Construct by hand a Perceptron which correctly classifies
the following data; use your knowledge of plane geometry
to choose appropriate values for the weights
w0,
w1 and
w2.
Training Example
x1
x2
Class
a.
0
1
-1
b.
2
0
-1
c.
1
1
+1
Demonstrate the Perceptron Learning Algorithm
on the above data, using a learning rate of 1.0
and initial weight values of
w0 = - 0.5 w1 = 0 w2 = 1
In your answer, you should clearly indicate
the new weight values at the end of each training step.
18.21
Construct by hand a Neural Network
(or Multi-Layer Perceptron) that computes
the XOR function of two inputs.
Make sure the connections, weights and biases of
your network are clearly visible.
Explain how each of the following could be constructed:
Perceptron to compute the OR function of m inputs
Perceptron to compute the AND function of n inputs
2-Layer Neural Network
to compute any (given) logical expression, assuming it is written in
Conjunctive Normal Form.
(If time permits)
Discuss how a neural network might be applied to each of the following tasks.

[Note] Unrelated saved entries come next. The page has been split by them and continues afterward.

(** * parse_double: decimal literal to IEEE-754 binary64, in integer arithmetic

    A shallow embedding of [src/parse_double.cpp] (the framework, [mulf64],
    the power-of-ten tables, [datastream_consume_word] and [parse_double])
    and the properties of it that the specification states.

    Conventions of the embedding.
    - [uint64_t] values are [Z] in [0, 2^64); every operation that can leave
      that range is wrapped with [u64].  [uint8_t] bytes are [Z] in [0, 256).
    - [int] and [int64_t] counters ([digits], [significant_digits],
      [fractional_digits], [binexp]) are [Z].  Signed overflow is undefined
      in C++, so increments of them are plain additions; the one place where
      a signed variable receives an unsigned sum
      ([fractional_digits += absolute_exponent]) is written with its
      conversions.
    - [assert] is not executed (as in a build with NDEBUG); the asserted
      conditions the specification speaks about are theorems below.
    - a [double] result is its 64-bit pattern.
    - the [goto] labels of [parse_double] are the constructors of [Jump]:
      the scanning functions return the label they jump to together with
      the variables that are live there. *)

From Stdlib Require Import ZArith List String Ascii Bool Lia.
From Stdlib Require Import QArith Qpower Qabs.
Import ListNotations.
Local Open Scope Z_scope.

For each task, describe how the inputs and outputs could be encoded,
what network architecture and transfer function would be appropriate,
what kind of pre- or post-processing might be helpful,
and how the output of the network would be used within an overall system.
playing tic-tac-toe
recognizing postcodes written on letter envelopes
predicting a person's risk of developing lung cancer, diabetes or
heart disease
making money on the stock market, or foreign currency exchange.